Load the data and extract most variable genes (and optionally remove some clusters).

[5]:
adata = sc.read_h5ad(data_path)
clusters_to_remove = []
adata = c2f.utils.get_training_data(adata, cells_per_cluster = 1000, cluster_column = 'clusters',
                                    remove_clusters = clusters_to_remove,
                                min_shared_counts = 0, n_var_genes= 3000)
# (For some reasons selecting min_shared_counts = 20 removes almost all genes in this dataset,
# hence we exceptionally set it to 0 here)
Keeping at most 1000 cells per cluster
Extracted 3000 highly variable genes.
[6]:
adata
[6]:
AnnData object with n_obs × n_vars = 9359 × 3000
    obs: 'celltype', 'clusters', 'initial_size_spliced', 'initial_size_unspliced', 'initial_size'
    var: 'Accession', 'Chromosome', 'End', 'Start', 'Strand', 'means', 'dispersions', 'dispersions_norm', 'highly_variable'
    obsm: 'X_tsne', 'X_umap'
    layers: 'spliced', 'unspliced'
[7]:
fig, ax = plt.subplots(1,1, figsize = (6, 4))
sc.pl.umap(adata, color = ['clusters'], s = 200, legend_loc='right margin', show = False, ax = ax)
plt.savefig(results_path + data_name + 'UMAP_clusters.pdf')
../../_images/notebooks_publication_figures_cell2fate_PBMC_DynamicalModel_8_0.png
[8]:
adata
[8]:
AnnData object with n_obs × n_vars = 9359 × 3000
    obs: 'celltype', 'clusters', 'initial_size_spliced', 'initial_size_unspliced', 'initial_size'
    var: 'Accession', 'Chromosome', 'End', 'Start', 'Strand', 'means', 'dispersions', 'dispersions_norm', 'highly_variable'
    uns: 'clusters_colors'
    obsm: 'X_tsne', 'X_umap'
    layers: 'spliced', 'unspliced'

We initialize the model

[9]:
c2f.Cell2fate_DynamicalModel.setup_anndata(adata, spliced_label='spliced', unspliced_label='unspliced')
[10]:
n_modules = c2f.utils.get_max_modules(adata)
Leiden clustering ...
WARNING: You’re trying to run this on 704 dimensions of `.X`, if you really want this, set `use_rep='X'`.
         Falling back to preprocessing with `sc.pp.pca` and default params.
2023-04-20 10:52:35.613580: W tensorflow/compiler/xla/stream_executor/platform/default/dso_loader.cc:64] Could not load dynamic library 'libnvinfer.so.7'; dlerror: libnvinfer.so.7: cannot open shared object file: No such file or directory; LD_LIBRARY_PATH: /software/gcc-8.2.0/lib64/
2023-04-20 10:52:35.613727: W tensorflow/compiler/xla/stream_executor/platform/default/dso_loader.cc:64] Could not load dynamic library 'libnvinfer_plugin.so.7'; dlerror: libnvinfer_plugin.so.7: cannot open shared object file: No such file or directory; LD_LIBRARY_PATH: /software/gcc-8.2.0/lib64/
2023-04-20 10:52:35.613742: W tensorflow/compiler/tf2tensorrt/utils/py_utils.cc:38] TF-TRT Warning: Cannot dlopen some TensorRT libraries.

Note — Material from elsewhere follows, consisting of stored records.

Lemma TransformerBlock_output_bounded_witness :
  exists y,
    TransformerBlock.forward tiny_block (ramp 1 3 2) = Ok y /\
    forall n p c,
      (n < size0 (ramp 1 3 2))%nat -> (p < size1 (ramp 1 3 2))%nat ->
      (c < 2)%nat ->
      (at3 y n p c - ln_bias (TransformerBlock.norm2 tiny_block) c)
      * (at3 y n p c - ln_bias (TransformerBlock.norm2 tiny_block) c)
      <= INR 2 * (ln_weight (TransformerBlock.norm2 tiny_block) c
                  * ln_weight (TransformerBlock.norm2 tiny_block) c).
Proof.
  apply (@TransformerBlock_output_bounded tiny_block 2%nat 3%nat
           (ramp 1 3 2)).
  - constructed_by_computation.
  - reflexivity.
Defined.

Section Equivariance.

Lemma perm_nth_lt (pi : list nat) (L q : nat) :
  Permutation pi (seq 0 L) -> (q < L)%nat -> (nth q pi 0 < L)%nat.
Proof.
  intros Hp Hq.
  assert (Hlen : length pi = L)
    by (rewrite (Permutation_length Hp); apply length_seq).
  assert (Hin : In (nth q pi 0%nat) (seq 0 L)).
  { apply (Permutation_in _ Hp). apply nth_In. lia. }
  apply in_seq in Hin. lia.
Qed.

(** Attention of the re-ordered sequence, entry by entry. *)
Lemma attention_perm (self : SelfAttention.t) (pi : list nat) (x : Tensor3)
    n q c :
  Permutation pi (seq 0 (size1 x)) ->
  at3 (AttentionSpec.attention self (permute_positions pi x)) n q c
  = at3 (AttentionSpec.attention self x) n (nth q pi 0%nat) c.
Proof.
  intros Hp.
  assert (Hlen : length pi = size1 x)
    by (rewrite (Permutation_length Hp); apply length_seq).
  unfold AttentionSpec.attention, AttentionSpec.weight_of,
    AttentionSpec.score, AttentionSpec.project, permute_positions.
  cbn [at3 size0 size1 size2]. rewrite Hlen.
  match goal with
  | |- _ = sigma (size1 x) ?F =>
      rewrite <- (@sigma_perm (size1 x) pi F Hp)
  end.
  apply sigma_ext. intros k _.
  f_equal. unfold Rdiv. f_equal. f_equal.
  match goal with
  | |- _ = sigma (size1 x) ?G => exact (@sigma_perm (size1 x) pi G Hp)
  end.
Qed.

If you would like to use Nvidia GPU with TensorRT, please make sure the missing libraries mentioned above are installed properly.
Number of Leiden Clusters: 137
Maximal Number of Modules: 157

Louvain clustering seems to give an excessively large number of clusters in this dataset, so instead choose number of modules, based on number of annotated clusters times 1.15:

[11]:
n_modules = 12
[12]:
mod = c2f.Cell2fate_DynamicalModel(adata, n_modules = n_modules)

Training the model:

[13]:
mod.train()
GPU available: True, used: True
TPU available: False, using: 0 TPU cores
IPU available: False, using: 0 IPUs
LOCAL_RANK: 0 - CUDA_VISIBLE_DEVICES: [0]
Epoch 500/500: 100%|██████████████████████████████████████████████████████████████████████████████████████████████████████████████████████████████████████████████████████████| 500/500 [22:54<00:00,  2.75s/it, v_num=1, elbo_train=1.28e+6]

Exporting relevant model parameters to the anndata object:

[14]:
adata = mod.export_posterior(adata)
sample_kwargs['batch_size'] 9359
Sampling local variables, batch: 100%|█████████████████████████████████████████████████████████████████████████████████████████████████████████████████████████████████████████████████████████████████████████| 1/1 [00:34<00:00, 34.56s/it]
Sampling global variables, sample: 100%|█████████████████████████████████████████████████████████████████████████████████████████████████████████████████████████████████████████████████████████████████████| 29/29 [00:24<00:00,  1.18it/s]
Warning: Saving ALL posterior samples. Specify "return_samples: False" to save just summary statistics.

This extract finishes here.